Shedding (fluorescent) light on Ebola
UCI team uses novel technique to track key protein in deadly virus
A fluorescent green limb pokes outward from a cell wall under a high-powered microscope. The filament is loaded with VP40, an essential protein in the Ebola virus. The microscope is capturing it budding out in real time. It’s followed by another and another.
Those green protrusions may be the means by which the deadly virus races from cell to cell in humans, killing up to 60 percent of those infected, according to assistant professor of biomedical engineering Michelle Digman. She and fellow researchers at UC Irvine’s Laboratory for Fluorescence Dynamics and elsewhere have been using pioneering technology to meticulously track the molecular workings of the Ebola protein – and were the first to capture the action live.
Their hypothesis is that the filaments may act as needles that prick neighboring cells and inject the toxic material, a process that quickly goes viral. If that proves true, it could be key to the development of effective inhibitor treatments.
“This is the protein that seems to be really important for the final stage of the Ebola cycle, in which the virus leaves the cell that is infected in order to infect other cells,” says doctoral student Carmine Di Rienzo.
Digman and her co-researchers are among the few who were studying Ebola long before the current outbreak. In 2011, Ghanaian-born biochemist Emmanuel Adu-Gyamfi visited her UCI lab. He had seen BBC stories about Ebola as a child and – then a student at the University of Notre Dame – wanted to take advantage of new technology that lets scientists study the dynamics of living cells.
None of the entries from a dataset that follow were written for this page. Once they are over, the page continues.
(** A client's connections are changed, or it makes an end to a server. *)
Inductive client_op (c : Clnt) (rn : LabRpc.Network) : Clnt -> LabRpc.Network -> Prop :=
| op_end name server c' rn' e :
    name ∉ LabRpc.ends rn -> makeEnd name server c rn = Ret (rn', c', e) -> client_op c rn c' rn'
| op_all : client_op c rn (ClntConnectAll c rn).2 (ClntConnectAll c rn).1
| op_to srvs : client_op c rn (ConnectTo srvs c rn).2 (ConnectTo srvs c rn).1
| op_off srv : client_op c rn c (Disconnect srv c rn)
| op_off_all : client_op c rn (ClntDisconnectAll c rn).2 (ClntDisconnectAll c rn).1.

Lemma set_ends_ends p b c rn : LabRpc.ends (set_ends p b c rn) = LabRpc.ends rn.
Proof.
  unfold set_ends. induction (c_ends c) as [|k e m Hk Hfirst IH] using map_first_key_ind; [by rewrite map_fold_empty|].
  rewrite map_fold_insert_first_key by done. by case_match.
Qed.

(** It has the ends it had, and perhaps one with a new name. *)
Lemma client_op_spec c rn c' rn' :
  client_op c rn c' rn' ->
  LabRpc.ends rn ⊆ LabRpc.ends rn' /\
  (c_ends c' = c_ends c \/
   exists s name, c_ends c !! s = None /\ c_ends c' = <[s := name]> (c_ends c) /\
     ~ (name ∈ LabRpc.ends rn) /\ name ∈ LabRpc.ends rn').
Proof.
  intros H. destruct H as [name server c' rn' e Hn Hm| |srvs|srv|]; cbn [fst snd ClntConnectAll ConnectTo ClntDisconnectAll c_ends];
    unfold Disconnect; try (rewrite set_ends_ends; by split; [|left]).
  unfold makeEnd in Hm. destruct (c_ends c !! server) as [e'|] eqn:He; [injection Hm as -> -> ->; by split; [|left]|].
  unfold LabRpc.MakeEnd in Hm. rewrite decide_False in Hm by done. cbn [res_bind] in Hm. injection Hm as <- <- <-.
  cbn [LabRpc.ends LabRpc.Enable LabRpc.Connect LabRpc.set_tables c_ends]. split; [set_solver|right].
  exists server, name. split_and!; try done. set_solver.
Qed.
“We like challenges,” Digman says. “Emmanuel came to us and said, ‘I want to look at how this particular protein interacts in the cell. Can you do this?’ and we said, ‘Absolutely, yes.’”
As recently as a decade ago, it wasn’t possible to view live cells under microscopes. Scientists pored over fixed dead ones to puzzle out clues about their behavior. But a new technique called fluorescence dynamics allows researchers to track cells as they grow by tagging them with bright inks. Three people won the Nobel Prize in chemistry this year for their development of super-resolved fluorescence microscopy.
Still, it isn’t easy to trace the progress of the infinitesimally small viral particles. Digman and her colleagues created three-dimensional models and now compress hours of raw data to track VP40. There’s no risk from the isolated protein in the cell culture rooms; it needs the disease genome and six other proteins to fully form infectious Ebola.
The researchers’ work has gained critical importance with the re-emergence of Ebola in West Africa and the first confirmed deaths from the virus in the U.S. They recently published a paper in the journal Viruses that builds on their previous findings.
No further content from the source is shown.